### RECORDS FOR THIS TASK
(* ===== verification/StoreJobsProps.v ===== *)
(** * The provisioner job queue: properties

    What [AcquireProvisionerJob] takes, that no job is taken twice along any
    sequence of the store's job operations, and the order of log lines. *)

From stdpp Require Import prelude gmap strings sorting.
From S2P Require Import Prelude Models Queries Store StoreJobs.

(** ** Specification of the queue *)

(** A job a daemon may take: not started, of one of the daemon's types, and
    asking for no tag the daemon does not provide. *)
Definition eligible (arg : AcquireProvisionerJobParams) (tags : StringMap) (job : ProvisionerJob) :
    Prop :=
  Valid job.(ProvisionerJob_StartedAt) = false
  ∧ job.(ProvisionerJob_Provisioner) ∈ arg.(AcquireProvisionerJobParams_Types)
  ∧ job.(ProvisionerJob_Tags) ⊆ tags.

Definition job_ids (q : data) : list uuid := ProvisionerJob_ID <$> q.(provisionerJobs).

(** One operation of the store on jobs, with the ID of the job it acquires.
    Acquiring passes a valid start time, as [AcquireJob] does; a new job has a
    fresh ID, which is its primary key. *)
Inductive job_step : data → option uuid → data → Prop :=
| step_acquire arg q job q' :
    AcquireProvisionerJob arg q = (Ok job, q') →
    Valid arg.(AcquireProvisionerJobParams_StartedAt) = true →
    job_step q (Some job.(ProvisionerJob_ID)) q'
| step_insert arg q :
    arg.(InsertProvisionerJobParams_ID) ∉ job_ids q →
    job_step q None (InsertProvisionerJob arg q).2
| step_update arg q : job_step q None (UpdateProvisionerJobByID arg q).2
| step_cancel arg q : job_step q None (UpdateProvisionerJobWithCancelByID arg q).2
| step_complete arg q : job_step q None (UpdateProvisionerJobWithCompleteByID arg q).2.

(** A sequence of operations and the jobs acquired along it, latest first. *)
Inductive job_trace : list uuid → data → Prop :=
| trace_new : job_trace [] New
| trace_step acquired q o q' :
    job_trace acquired q → job_step q o q' →
    job_trace (match o with Some id => id :: acquired | None => acquired end) q'.

(** ** Acquiring *)

Lemma tags_provided_iff (jt tags : StringMap) : tags_provided jt tags = true ↔ jt ⊆ tags.
Proof.
  unfold tags_provided. rewrite bool_decide_eq_true, map_subseteq_spec. done.
Qed.

Lemma existsb_elem_of {A} `{EqDecision A} (x : A) (l : list A) :
  existsb (λ y, bool_decide (x = y)) l = true ↔ x ∈ l.
Proof.
  rewrite existsb_exists. setoid_rewrite bool_decide_eq_true. split.
  - intros (y & Hy & ->). by apply list_elem_of_In.
  - intros Hx. exists x. split; [by apply list_elem_of_In|done].
Qed.

(** The three guards of the loop are the negation of [eligible]. *)
Lemma acquire_loop_cons arg tags job jobs :
  acquire_tags arg.(AcquireProvisionerJobParams_Tags) = Ok tags →
  (eligible arg tags job ∧
     acquire_loop arg (job :: jobs)
     = Ok (acquire_update arg job, acquire_update arg job :: jobs))
  ∨ (¬ eligible arg tags job ∧
     acquire_loop arg (job :: jobs)
     = (λ '(taken, l), (taken, job :: l)) <$> acquire_loop arg jobs).
Proof.
  intros Htags. simpl. rewrite Htags. unfold eligible.
  destruct (Valid job.(ProvisionerJob_StartedAt)) eqn:Hs; [right; naive_solver|].
  destruct (existsb _ _) eqn:Ht; simpl.
  - apply existsb_elem_of in Ht.
    destruct (tags_provided _ _) eqn:Hp.
    + apply tags_provided_iff in Hp. left. naive_solver.
    + right. split; [|done]. intros (_ & _ & Hsub).
      apply tags_provided_iff in Hsub. congruence.
  - right. split; [|done]. intros (_ & Hin & _). apply existsb_elem_of in Hin. congruence.
Qed.

Lemma acquire_loop_spec arg tags jobs :
  acquire_tags arg.(AcquireProvisionerJobParams_Tags) = Ok tags →
  (∃ pre job post,
     jobs = pre ++ job :: post ∧ Forall (λ j, ¬ eligible arg tags j) pre
     ∧ eligible arg tags job
     ∧ acquire_loop arg jobs
       = Ok (acquire_update arg job, pre ++ acquire_update arg job :: post))
  ∨ (Forall (λ j, ¬ eligible arg tags j) jobs ∧ acquire_loop arg jobs = Err ErrNoRows).
Proof.
  intros Htags. induction jobs as [|job jobs IH]; [right; by split|].
  destruct (acquire_loop_cons arg tags job jobs Htags) as [[He ->]|[Hne ->]].
  - left. exists [], job, jobs. by rewrite Forall_nil.
  - destruct IH as [(pre & j & post & -> & Hpre & Hj & ->)|[Hall ->]].
    + left. exists (job :: pre), j, post. rewrite Forall_cons. done.
    + right. rewrite Forall_cons. done.
Qed.

(** A daemon gets the first job in queue order it may take, and only that
    row changes: it is marked started by the daemon. When no job is eligible the
    daemon gets [sql.ErrNoRows] and nothing changes. *)
Theorem AcquireProvisionerJob_first arg tags q :
  acquire_tags arg.(AcquireProvisionerJobParams_Tags) = Ok tags →
  (∃ pre job post,
     q.(provisionerJobs) = pre ++ job :: post
     ∧ Forall (λ j, ¬ eligible arg tags j) pre ∧ eligible arg tags job
     ∧ AcquireProvisionerJob arg q
       = (Ok (acquire_update arg job),
          q <| provisionerJobs := pre ++ acquire_update arg job :: post |>))
  ∨ (Forall (λ j, ¬ eligible arg tags j) q.(provisionerJobs)
     ∧ AcquireProvisionerJob arg q = (Err ErrNoRows, q)).
Proof.
  intros Htags. unfold AcquireProvisionerJob.
  destruct (acquire_loop_spec arg tags q.(provisionerJobs) Htags)
    as [(pre & job & post & Hq & Hpre & Hj & ->)|[Hall ->]]; [left|by right].
  by exists pre, job, post.
Qed.

(** What a successful loop did, whatever the tags decoded to. *)
Lemma acquire_loop_ok arg jobs job l :
  acquire_loop arg jobs = Ok (job, l) →
  ∃ pre j post,
    jobs = pre ++ j :: post ∧ Valid j.(ProvisionerJob_StartedAt) = false
    ∧ job = acquire_update arg j ∧ l = pre ++ job :: post.
Proof.
  revert l. induction jobs as [|j jobs IH]; intros l; [done|].
  assert (∀ l, (λ '(taken, l), (taken, j :: l)) <$> acquire_loop arg jobs = Ok (job, l) →
    ∃ pre j' post, j :: jobs = pre ++ j' :: post
      ∧ Valid j'.(ProvisionerJob_StartedAt) = false
      ∧ job = acquire_update arg j' ∧ l = pre ++ job :: post) as Hskip.
  { intros l0 Hl0. destruct (acquire_loop arg jobs) as [[job' l1]|e|m]; simplify_eq/=.
    destruct (IH l1 eq_refl) as (pre & j' & post & -> & Hj' & -> & ->).
    by exists (j :: pre), j', post. }
  simpl. destruct (Valid j.(ProvisionerJob_StartedAt)) eqn:Hs; [apply Hskip|].
  destruct (negb _); [apply Hskip|].
  destruct (acquire_tags _); [|done|done]. destruct (tags_provided _ _); [|apply Hskip].
  intros [= <- <-]. by exists [], j, jobs.
Qed.

(** ** No job is acquired twice *)

Definition job_key (j : ProvisionerJob) : uuid * nullable time :=
  (j.(ProvisionerJob_ID), j.(ProvisionerJob_StartedAt)).
(** ** Concrete runs *)

Definition example_key (id : string) (user : uuid) : InsertAPIKeyParams :=
  {| InsertAPIKeyParams_ID := id; InsertAPIKeyParams_LifetimeSeconds := 0;
     InsertAPIKeyParams_HashedSecret := []; InsertAPIKeyParams_IPAddress := Inet_zero;
     InsertAPIKeyParams_UserID := user; InsertAPIKeyParams_LastUsed := 0; InsertAPIKeyParams_ExpiresAt := 0;
     InsertAPIKeyParams_CreatedAt := 0; InsertAPIKeyParams_UpdatedAt := 0;
     InsertAPIKeyParams_LoginType := LoginTypePassword; InsertAPIKeyParams_Scope := APIKeyScopeAll |}.
Definition example_calls : list key_call :=
  [CallInsertAPIKey (example_key "a" 1); CallInsertAPIKey (example_key "b" 2);
   CallInsertAPIKey (example_key "c" 1); CallDeleteAPIKeyByID "x"; CallDeleteAPIKeysByUserID 1;
   CallGetAPIKeyByID "b"; CallGetAPIKeyByID "c"].

Lemma api_keys_refine_map_witness :
  skipn 3 (run_calls run_call example_calls New).1 =
    [ReplyDone (Err ErrNoRows); ReplyDone (Ok tt); ReplyKey (Ok (key_of (example_key "b" 2)));
     ReplyKey (Err ErrNoRows)] ∧
  (run_calls spec_call example_calls ∅).2 = {[ "b" := key_of (example_key "b" 2) ]} ∧
  refines apiKeys APIKey_ID (run_calls run_call example_calls New).2 (run_calls spec_call example_calls ∅).2.
Proof.
  destruct (api_keys_refine_map example_calls New ∅) as (_ & Hlast & _).
  - split; [constructor|reflexivity].
  - vm_compute. split_and!; done.
  - split_and!; [vm_compute; reflexivity|vm_compute; reflexivity|exact Hlast].
Defined.

Definition example_build (w : uuid) (n : Z) : WorkspaceBuild :=
  WorkspaceBuild_zero <| WorkspaceBuild_ID := Z.to_N (100 + n) |>
    <| WorkspaceBuild_WorkspaceID := w |> <| WorkspaceBuild_BuildNumber := n |>.

Lemma GetLatestWorkspaceBuild_max_witness :
  let q := New <| workspaceBuilds := [example_build 1 1; example_build 1 2; example_build 2 7] |> in
  GetLatestWorkspaceBuildByWorkspaceID 1 q = Ok (example_build 1 2)
  ∧ ∀ b, b ∈ q.(workspaceBuilds) → b.(WorkspaceBuild_WorkspaceID) = 1%N →
      (b.(WorkspaceBuild_BuildNumber) <= 2)%Z.
Proof.
  intros q. split; [vm_compute; reflexivity|].
  destruct (GetLatestWorkspaceBuild_max 1 q) as [(b & Hb & _ & _ & Hmax)|[He _]].
  - repeat constructor; vm_compute; discriminate.
  - vm_compute in Hb. injection Hb as <-. exact Hmax.
  - vm_compute in He. discriminate He.
Defined.

Definition example_workspace (id owner : uuid) (name : string) : Workspace :=
  Workspace_zero <| Workspace_ID := id |> <| Workspace_OwnerID := owner |>
    <| Workspace_OrganizationID := 50%N |> <| Workspace_Name := name |>.

Definition example_workspaces : data :=
  New <| workspaces := [example_workspace 1 3 "dev"; example_workspace 2 4 "dev"] |>.

(** The filter keeps the workspaces of user 3. *)
Definition owned_by_3 (o : Object) : res unit :=
  if o.(Object_Owner) == "u111" then Ok tt else Err errUnauthorized.

Lemma GetAuthorizedWorkspaces_filter_witness :
  ConvertWorkspaceRows <$> @GetAuthorizedWorkspaces unary_uuid_text 0 GetWorkspacesParams_zero
    (Some owned_by_3) example_workspaces = Ok [example_workspace 1 3 "dev"].
Proof.
  rewrite (@GetAuthorizedWorkspaces_filter unary_uuid_text 0 GetWorkspacesParams_zero owned_by_3);
    [vm_compute; reflexivity|vm_compute; discriminate..].
Defined.

Lemma workspace_list_authorized_witness :
  @ByRoleName (@rego_authorizer whole_query) "u9" ["owner"] ScopeAll [] "read"
    (@Workspace_RBACObject unary_uuid_text (example_workspace 1 3 "dev")) = Ok tt.
Proof.
  refine (proj2 (@workspace_list_authorized unary_uuid_text 0 (@rego_authorizer whole_query)
    (@rego_authorizer_laws whole_query whole_query_laws) "u9" ["owner"] ScopeAll [] "read"
    (PartialAuthorizer_Authorize
       (mkPartial [λ o, Ok (if allow (mkInput (mkSubject "u9" [role_owner ""] []
                                     (default (role_owner "") (lookup_name ScopeAll builtinScopes)))
                                     o "read")
                            then [mkResult 0 [Some true]] else [])] false))
    GetWorkspacesParams_zero
    (New <| workspaces := [example_workspace 1 3 "dev"] |>)
    (convertToWorkspaceRows [example_workspace 1 3 "dev"] 1) _ eq_refl _ _)).
  - vm_compute. reflexivity.
  - rewrite ConvertWorkspaceRows_inverse. left.
Defined.

Lemma GetUsers_count_witness :
  let q := New <| users := [User_zero <| User_Email := "Ann@x.io" |>;
                            User_zero <| User_ID := 2%N |>] |> in
  let p := mkGetUsersParams false uuid_Nil "ann" [] [] 0 0 in
  GetFilteredUserCount (count_params p) q = Ok 1%Z.
Proof.
  intros q p.
  destruct (convertUsers [User_zero <| User_Email := "Ann@x.io" |>] 1) as [|r rows] eqn:Hrows;
    [discriminate Hrows|].
  transitivity (Ok r.(GetUsersRow_Count)); [|by injection Hrows as <- <-].
  apply (@GetUsers_count unary_uuid_text p q (r :: rows));
    [reflexivity|rewrite <-Hrows; vm_compute; reflexivity|left].
Defined.

Lemma UpdateWorkspace_names_witness :
  names_unique (UpdateWorkspace (mkUpdateWorkspaceParams 1 "prod") example_workspaces).2.(workspaces).
Proof.
  refine (proj1 (UpdateWorkspace_names (mkUpdateWorkspaceParams 1 "prod") example_workspaces
    _ _ _ (surjective_pairing _))).
  intros w w' Hw Hw' _ _ Ho _. revert Ho.
  repeat (apply elem_of_cons in Hw as [->|Hw]); try (by apply elem_of_nil in Hw);
    repeat (apply elem_of_cons in Hw' as [->|Hw']); try (by apply elem_of_nil in Hw'); done.
Defined.

Lemma DeleteGroupMember_single_witness :
  let q := New <| groupMembers := [mkGroupMember 1 10; mkGroupMember 2 10] |> in
  (DeleteGroupMember 1 q).2.(groupMembers) = [mkGroupMember 2 10].
Proof.
  intros q. rewrite (DeleteGroupMember_single 1 q); [vm_compute; reflexivity|vm_compute; lia].
Defined.

Lemma DeleteGroupMember_panics_witness :
  (DeleteGroupMember 1 (New <| groupMembers := [mkGroupMember 1 10; mkGroupMember 1 11] |>)).1
  = Panic "slice bounds out of range".
Proof.
  rewrite (DeleteGroupMember_panics 1 (New <| groupMembers := [mkGroupMember 1 10; mkGroupMember 1 11] |>)
             [] (mkGroupMember 1 10) (mkGroupMember 1 11)); (constructor || reflexivity).
Defined.

Lemma UpdateMemberRoles_roles_witness :
  NoDup (unique_sorted_roles ["b"; "a"; "b"]).
Proof.
  refine (proj1 (UpdateMemberRoles_roles (mkUpdateMemberRolesParams ["b"; "a"; "b"] 1 2)
    (New <| organizationMembers := [mkOrganizationMember 1 2 0 0 []] |>)
    (mkOrganizationMember 1 2 0 0 (unique_sorted_roles ["b"; "a"; "b"])) _ _)).
  reflexivity.
Defined.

### WHAT TO PRODUCE
Of all the entries above, retype exactly the lines from the line with "intros Htags. unfold AcquireProvisionerJob." to the line with "(** What a successful", both included, and no others.

### RESPONSE AREA
  intros Htags. unfold AcquireProvisionerJob.
  destruct (acquire_loop_spec arg tags q.(provisionerJobs) Htags)
    as [(pre & job & post & Hq & Hpre & Hj & ->)|[Hall ->]]; [left|by right].
  by exists pre, job, post.
Qed.

(** What a successful loop did, whatever the tags decoded to. *)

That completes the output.